Goal of the exercise: Which lines of the entries below include "page"? List them all.

::::::::

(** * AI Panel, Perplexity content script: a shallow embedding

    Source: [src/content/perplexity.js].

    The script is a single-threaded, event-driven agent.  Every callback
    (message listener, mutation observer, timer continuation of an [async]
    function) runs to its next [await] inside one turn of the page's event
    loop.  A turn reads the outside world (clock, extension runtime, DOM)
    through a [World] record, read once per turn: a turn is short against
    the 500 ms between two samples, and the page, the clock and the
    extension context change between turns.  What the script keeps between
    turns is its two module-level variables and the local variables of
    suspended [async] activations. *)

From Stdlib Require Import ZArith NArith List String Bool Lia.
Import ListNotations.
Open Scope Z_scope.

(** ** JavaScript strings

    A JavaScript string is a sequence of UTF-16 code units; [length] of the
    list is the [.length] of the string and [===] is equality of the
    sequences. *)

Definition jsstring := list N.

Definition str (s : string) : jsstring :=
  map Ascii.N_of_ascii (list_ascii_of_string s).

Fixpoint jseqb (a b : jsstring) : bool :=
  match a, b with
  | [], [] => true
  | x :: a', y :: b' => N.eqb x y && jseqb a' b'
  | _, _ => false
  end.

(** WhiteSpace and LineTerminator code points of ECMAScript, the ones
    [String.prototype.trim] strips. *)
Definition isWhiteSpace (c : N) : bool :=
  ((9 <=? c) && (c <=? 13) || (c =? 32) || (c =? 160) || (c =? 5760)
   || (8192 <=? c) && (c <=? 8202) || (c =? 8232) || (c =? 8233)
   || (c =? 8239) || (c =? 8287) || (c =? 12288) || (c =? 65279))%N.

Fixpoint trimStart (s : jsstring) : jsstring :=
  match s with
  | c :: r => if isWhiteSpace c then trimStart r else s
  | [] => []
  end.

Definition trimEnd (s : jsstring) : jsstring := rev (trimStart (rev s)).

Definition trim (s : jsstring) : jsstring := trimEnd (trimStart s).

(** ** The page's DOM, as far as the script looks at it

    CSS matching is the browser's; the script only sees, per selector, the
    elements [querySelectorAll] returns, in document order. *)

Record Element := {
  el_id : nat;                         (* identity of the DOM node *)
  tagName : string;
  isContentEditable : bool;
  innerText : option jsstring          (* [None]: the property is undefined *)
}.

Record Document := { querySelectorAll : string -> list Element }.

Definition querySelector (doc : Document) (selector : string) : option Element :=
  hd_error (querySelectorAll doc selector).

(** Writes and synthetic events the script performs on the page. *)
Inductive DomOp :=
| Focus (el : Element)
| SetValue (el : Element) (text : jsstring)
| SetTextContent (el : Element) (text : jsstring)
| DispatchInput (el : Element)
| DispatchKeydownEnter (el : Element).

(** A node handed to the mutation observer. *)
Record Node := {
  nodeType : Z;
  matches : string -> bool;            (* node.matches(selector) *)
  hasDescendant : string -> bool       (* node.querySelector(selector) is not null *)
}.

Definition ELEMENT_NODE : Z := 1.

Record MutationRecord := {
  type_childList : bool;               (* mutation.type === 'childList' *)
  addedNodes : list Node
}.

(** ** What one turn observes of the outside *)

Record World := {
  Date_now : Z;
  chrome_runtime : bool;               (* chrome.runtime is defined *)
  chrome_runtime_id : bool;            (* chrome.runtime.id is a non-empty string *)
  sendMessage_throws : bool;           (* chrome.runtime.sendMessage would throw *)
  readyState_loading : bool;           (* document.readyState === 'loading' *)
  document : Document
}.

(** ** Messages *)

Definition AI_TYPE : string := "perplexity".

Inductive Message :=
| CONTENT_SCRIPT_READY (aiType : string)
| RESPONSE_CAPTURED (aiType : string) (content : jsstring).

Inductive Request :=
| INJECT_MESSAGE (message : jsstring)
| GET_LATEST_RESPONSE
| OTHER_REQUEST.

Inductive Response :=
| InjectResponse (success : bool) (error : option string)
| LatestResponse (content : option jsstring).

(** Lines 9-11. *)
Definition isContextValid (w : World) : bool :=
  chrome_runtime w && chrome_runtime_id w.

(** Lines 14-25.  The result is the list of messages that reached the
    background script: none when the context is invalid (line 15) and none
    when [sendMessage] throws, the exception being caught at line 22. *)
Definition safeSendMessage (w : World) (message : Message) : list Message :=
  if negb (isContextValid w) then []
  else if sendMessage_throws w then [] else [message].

::::::::

Answer to this exercise:
    function) runs to its next [await] inside one turn of the page's event
    the 500 ms between two samples, and the page, the clock and the
(** ** The page's DOM, as far as the script looks at it
(** Writes and synthetic events the script performs on the page. *)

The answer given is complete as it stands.